_Activity_.
Copy exactly the lines of the material below, starting with the first and including the line that holds "apply bind_done in E. destruct E as (row'".

_Data extracts_.
Lemma rep_spec_post (w : World) (row : list Z) (w' : World) :
  good w -> rep_spec w = Done row w' ->
  (Forall (in_long 0) row /\ List.length row = Z.to_nat iters) /\ good w'.
Proof.
  intros Hw E. unfold rep_spec in E.
  apply bind_done in E. destruct E as (row' & w1 & E1 & E).
  apply bind_done in E. destruct E as ([] & w2 & E2 & E).
  unfold ret in E. injection E as <- <-.
  destruct (row_spec_post w row' w1 Hw E1) as (Hrow & Hlen & Hw1).
  split; [split; assumption |].
  eapply evolves_monotonic; [| exact Hw1].
  eapply (respects_done evolves); [apply progress_pause_evolves | exact E2].
Qed.

(** The whole loop: the samples gathered as the specification says, reduced
    by the minimum of the per-repetition minima divided by [calls]. *)
Lemma run_bench_ns_spec (w : World) :
  good w -> 1 <= reps ->
  run_bench_ns fuel (measured op) calls iters reps w
  = (rows <- sample_rows op (Z.to_nat calls) (Z.to_nat iters) (Z.to_nat reps) ;;
     ret (min_of_mins calls rows)) w.
Proof.
  intros Hw Hreps. unfold run_bench_ns.
  rewrite for_loop_iterate by lia. replace (reps - 0) with reps by lia.
  set (est := fun row : list Z => Z.quot (list_min row) calls).
  set (m_code := best_ns2 <- repetition fuel (measured op) calls iters ;;
                 putchar "." ;; fflush_stdout ;; usleep (US_PER_SEC / 8) ;;
                 ret best_ns2).
  rewrite (iterate_ext (fun _ => True) _ (fun s => x <- m_code ;; ret (keep_min s x)));
    [| | auto | exact I].
  2:{ intros s w0 _. unfold m_code, bind.
      destruct (repetition fuel (measured op) calls iters w0); reflexivity. }
  rewrite iterate_fold.
  assert (Hm : forall w0, good w0 -> m_code w0 = (row <- rep_spec ;; ret (est row)) w0).
  { intros w0 Hw0. unfold m_code, rep_spec.
    unfold bind at 1. rewrite repetition_spec by exact Hw0.
    unfold bind. fold row_spec. destruct (row_spec w0); reflexivity. }
  unfold bind at 1.
  rewrite (repeatM_ext good m_code (row <- rep_spec ;; ret (est row)));
    [| exact Hm | | exact Hw].
  2:{ intros w0 Hw0. eapply evolves_monotonic; [| exact Hw0].
      unfold m_code. revert w0 Hw0. intros w0 _.
      apply (respects_bind evolves evolves_trans); [apply repetition_evolves |].
      intros b. unfold putchar, fflush_stdout, usleep. evolving. }
  rewrite repeatM_map. fold (sample_rows op (Z.to_nat calls) (Z.to_nat iters) (Z.to_nat reps)).
  unfold sample_rows. fold row_spec. fold rep_spec.
  unfold bind.
  destruct (repeatM (Z.to_nat reps) rep_spec w) as [rows w1 | w1 | w1] eqn:E;
    try reflexivity.
  unfold ret. f_equal.
  destruct (repeatM_post good
              (fun row => Forall (in_long 0) row /\ List.length row = Z.to_nat iters)
              rep_spec rep_spec_post _ w rows w1 Hw E) as (Hrows & Hlen & _).
  unfold min_of_mins. fold est.
  assert (Hests : Forall (in_long 0) (map est rows)).
  { apply Forall_map. eapply Forall_impl; [| exact Hrows].
    intros row [Hrow Hl]. unfold est.
    assert (Hne : row <> []) by (intros ->; simpl in Hl; lia).
    destruct (fold_keep_min_list_min 0 row Hne Hrow) as [_ Hmin].
    unfold in_long in *. split.
    - apply Z.quot_pos; lia.
    - rewrite Z.quot_div_nonneg by lia.
      assert (list_min row / calls <= list_min row)
        by (apply Z.div_le_upper_bound; nia). lia. }
  assert (Hne : map est rows <> []).
  { destruct rows; [simpl in Hlen; lia | discriminate]. }
  apply (fold_keep_min_list_min 0 _ Hne Hests).
Qed.

End Measure.

(** ** The measured operations, run *)

Lemma fresh_id_above (l : list Z) : 3 <= fresh_id l /\ Forall (fun x => x < fresh_id l) l.
Proof.
  unfold fresh_id. induction l as [| x l [IH1 IH2]]; cbn [fold_right].
  - split; [lia | constructor].
  - split; [lia |]. constructor; [lia |].
    eapply Forall_impl; [| exact IH2]. cbn beta. intros y Hy. lia.
Qed.

Lemma mem_head (x : Z) (l : list Z) : mem x (x :: l) = true.
Proof. unfold mem. simpl. rewrite Z.eqb_refl. reflexivity. Qed.

Lemma remove_id_fresh (l : list Z) : remove_id (fresh_id l) (fresh_id l :: l) = l.
Proof.
  unfold remove_id. simpl. rewrite Z.eqb_refl. simpl.
  destruct (fresh_id_above l) as [_ H]. revert H.
  generalize (fresh_id l). intros f H.
  induction H as [| x l Hx _ IH]; simpl; [reflexivity |].
  destruct (Z.eqb_spec f x); [lia |]. simpl. rewrite IH. reflexivity.
Qed.

Lemma fresh_id_nonneg (l : list Z) : (0 <=? fresh_id l) = true.
Proof. destruct (fresh_id_above l) as [H _]. apply Z.leb_le. lia. Qed.

Lemma fresh_id_not_null (l : list Z) : (fresh_id l =? NULL) = false.
Proof. destruct (fresh_id_above l) as [H _]. apply Z.eqb_neq. unfold NULL. lia. Qed.

Lemma fresh_id_not_failed (l : list Z) : (fresh_id l =? MAP_FAILED) = false.
Proof.
  destruct (fresh_id_above l) as [H _]. apply Z.eqb_neq. unfold MAP_FAILED. lia.
Qed.

Ltac run_calls :=
  repeat
    (cbv [bind emit sys_open sys_mmap malloc memcpy sys_munmap sys_read sys_close
          free crash ret is_open is_mapping is_block];
     cbn [set_trace set_fds set_mappings set_blocks set_reads clock_readings
          clock_reads dev_openable map_allowed heap_available open_fds mappings
          heap_blocks trace andb negb];
     rewrite ?mem_head, ?fresh_id_nonneg, ?fresh_id_not_null, ?fresh_id_not_failed,
       ?remove_id_fresh;
     change (0 <=? -1) with false;
     change (NULL =? NULL) with true;
     change (MAP_FAILED =? MAP_FAILED) with true;
     cbn [andb negb]);
  rewrite <- ?app_assoc; cbn [app].

Lemma file_mb_run (w : World) :
  file_mb w = Done tt (set_trace w (trace w ++ file_mb_events w)).
Proof.
  unfold file_mb, file_mb_events. destruct w as [c r d m h fds maps blocks t].
  cbn [dev_openable heap_available open_fds heap_blocks trace].
  destruct d, h; run_calls; reflexivity.
Qed.

Lemma mmap_mb_run (w : World) :
  mmap_mb w = Done tt (set_trace w (trace w ++ mmap_mb_events w)).
Proof.
  unfold mmap_mb, mmap_mb_events. destruct w as [c r d m h fds maps blocks t].
  cbn [dev_openable map_allowed heap_available open_fds mappings heap_blocks trace].
  destruct d, m, h; run_calls; reflexivity.
Qed.

Lemma time_syscall_mb_run (w : World) :
  time_syscall_mb w
  = Done tt (set_reads (set_trace w (trace w ++ [Invoke TimeSyscallMb]))
                       (S (clock_reads w))).
Proof. reflexivity. Qed.

Lemma time_implicit_mb_run (w : World) :
  time_implicit_mb w
  = Done tt (set_reads (set_trace w (trace w ++ [Invoke TimeImplicitMb]))
                       (S (clock_reads w))).
Proof. reflexivity. Qed.

(** ** Summaries of stretches of a run *)

Lemma invocations_app (t1 t2 : list event) :
  invocations (t1 ++ t2) = invocations t1 ++ invocations t2.
Proof.
  induction t1 as [| e t1 IH]; simpl; [reflexivity |].
  destruct e; simpl; rewrite IH; reflexivity.
Qed.

Lemma string_app_assoc (a b c : string) :
  ((a ++ b) ++ c)%string = (a ++ (b ++ c))%string.
Proof. induction a as [| x a IH]; simpl; [reflexivity | rewrite IH; reflexivity]. Qed.

Lemma string_app_nil_r (a : string) : (a ++ EmptyString)%string = a.
Proof. induction a as [| x a IH]; simpl; [reflexivity | rewrite IH; reflexivity]. Qed.

Lemma stdout_text_app (t1 t2 : list event) :
  stdout_text (t1 ++ t2) = (stdout_text t1 ++ stdout_text t2)%string.
Proof.
  induction t1 as [| e t1 IH]; simpl; [reflexivity |].
  destruct e; simpl; rewrite IH; try reflexivity.
  rewrite string_app_assoc. reflexivity.
Qed.

Lemma stderr_text_app (t1 t2 : list event) :
  stderr_text (t1 ++ t2) = (stderr_text t1 ++ stderr_text t2)%string.
Proof.
  induction t1 as [| e t1 IH]; simpl; [reflexivity |].
  destruct e; simpl; rewrite IH; try reflexivity.
  rewrite string_app_assoc. reflexivity.
Qed.

Lemma dots_add (a b : nat) : dots (a + b) = (dots a ++ dots b)%string.
Proof. induction a as [| a IH]; simpl; [reflexivity | rewrite IH; reflexivity]. Qed.

Lemma same_resources_refl (w : World) : same_resources w w.
Proof. repeat split. Qed.

Lemma same_resources_trans (w1 w2 w3 : World) :
  same_resources w1 w2 -> same_resources w2 w3 -> same_resources w1 w3.
Proof.
  unfold same_resources. intros (A1 & A2 & A3) (B1 & B2 & B3).
  repeat split; congruence.
Qed.

Ltac split_summary :=
  unfold step_summary; split; [| split; [| split; [| split]]].

Lemma step_summary_refl (w : World) : step_summary w w [] EmptyString.
Proof.
  split_summary.
  - rewrite app_nil_r. reflexivity.
  - rewrite string_app_nil_r. reflexivity.
  - reflexivity.
  - apply evolves_refl.
  - apply same_resources_refl.
Qed.

Lemma step_summary_trans (w1 w2 w3 : World) (o1 o2 : list bench_op) (s1 s2 : string) :
  step_summary w1 w2 o1 s1 -> step_summary w2 w3 o2 s2 ->
  step_summary w1 w3 (o1 ++ o2) (s1 ++ s2)%string.
Proof.
  intros (A1 & A2 & A3 & A4 & A5) (B1 & B2 & B3 & B4 & B5). split_summary.
  - rewrite B1, A1, app_assoc. reflexivity.
  - rewrite B2, A2, string_app_assoc. reflexivity.
  - congruence.
  - apply (evolves_trans w1 w2 w3 A4 B4).
  - apply (same_resources_trans w1 w2 w3 A5 B5).
Qed.

(** Appending events that are neither invocations nor output to standard
    error changes only what they write to standard output. *)
Lemma step_summary_trace (w : World) (T : list event) :
  stderr_text T = EmptyString ->
  step_summary w (set_trace w (trace w ++ T)) (invocations T) (stdout_text T).
Proof.
  intros HT. split_summary; cbn [trace set_trace].
  - apply invocations_app.
  - apply stdout_text_app.
  - rewrite stderr_text_app, HT, string_app_nil_r. reflexivity.
  - split; [repeat split | cbn; lia].
  - repeat split.
Qed.

Lemma step_summary_read (w : World) :
  step_summary w (set_reads w (S (clock_reads w))) [] EmptyString.
Proof.
  split_summary; cbn [trace set_reads].
  - rewrite app_nil_r. reflexivity.
  - rewrite string_app_nil_r. reflexivity.
  - reflexivity.
  - split; [repeat split | cbn; lia].
  - repeat split.
Qed.

(** An available operation returns, having been entered once and having
    released what it acquired. *)
Lemma measured_summary (op : bench_op) (w : World) :
  available op w ->
  exists w', measured op w = Done tt w' /\ step_summary w w' [op] EmptyString.
Proof.
  intros Hav. destruct op; cbn [measured].
  - rewrite time_syscall_mb_run. eexists. split; [reflexivity |].
    eapply (step_summary_trans w _ _ [TimeSyscallMb] [] EmptyString EmptyString);
      [apply (step_summary_trace w [Invoke TimeSyscallMb]); reflexivity
      | exact (step_summary_read (set_trace w (trace w ++ [Invoke TimeSyscallMb])))].
  - rewrite time_implicit_mb_run. eexists. split; [reflexivity |].
    eapply (step_summary_trans w _ _ [TimeImplicitMb] [] EmptyString EmptyString);
      [apply (step_summary_trace w [Invoke TimeImplicitMb]); reflexivity
      | exact (step_summary_read (set_trace w (trace w ++ [Invoke TimeImplicitMb])))].
  - destruct Hav as (H1 & H2 & H3). rewrite mmap_mb_run.
    eexists. split; [reflexivity |].
    replace [MmapMb] with (invocations (mmap_mb_events w))
      by (unfold mmap_mb_events; rewrite H1, H2, H3; reflexivity).
    replace EmptyString with (stdout_text (mmap_mb_events w))
      by (unfold mmap_mb_events; rewrite H1, H2, H3; reflexivity).
    apply step_summary_trace. unfold mmap_mb_events. rewrite H1, H2, H3. reflexivity.
  - rewrite file_mb_run. eexists. split; [reflexivity |].
    change [FileMb] with (invocations (file_mb_events w)).
    change EmptyString with (stdout_text (file_mb_events w)).
    apply step_summary_trace. reflexivity.
Qed.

_Answer for this exercise_.
Lemma rep_spec_post (w : World) (row : list Z) (w' : World) :
  good w -> rep_spec w = Done row w' ->
  (Forall (in_long 0) row /\ List.length row = Z.to_nat iters) /\ good w'.
Proof.
  intros Hw E. unfold rep_spec in E.
  apply bind_done in E. destruct E as (row' & w1 & E1 & E).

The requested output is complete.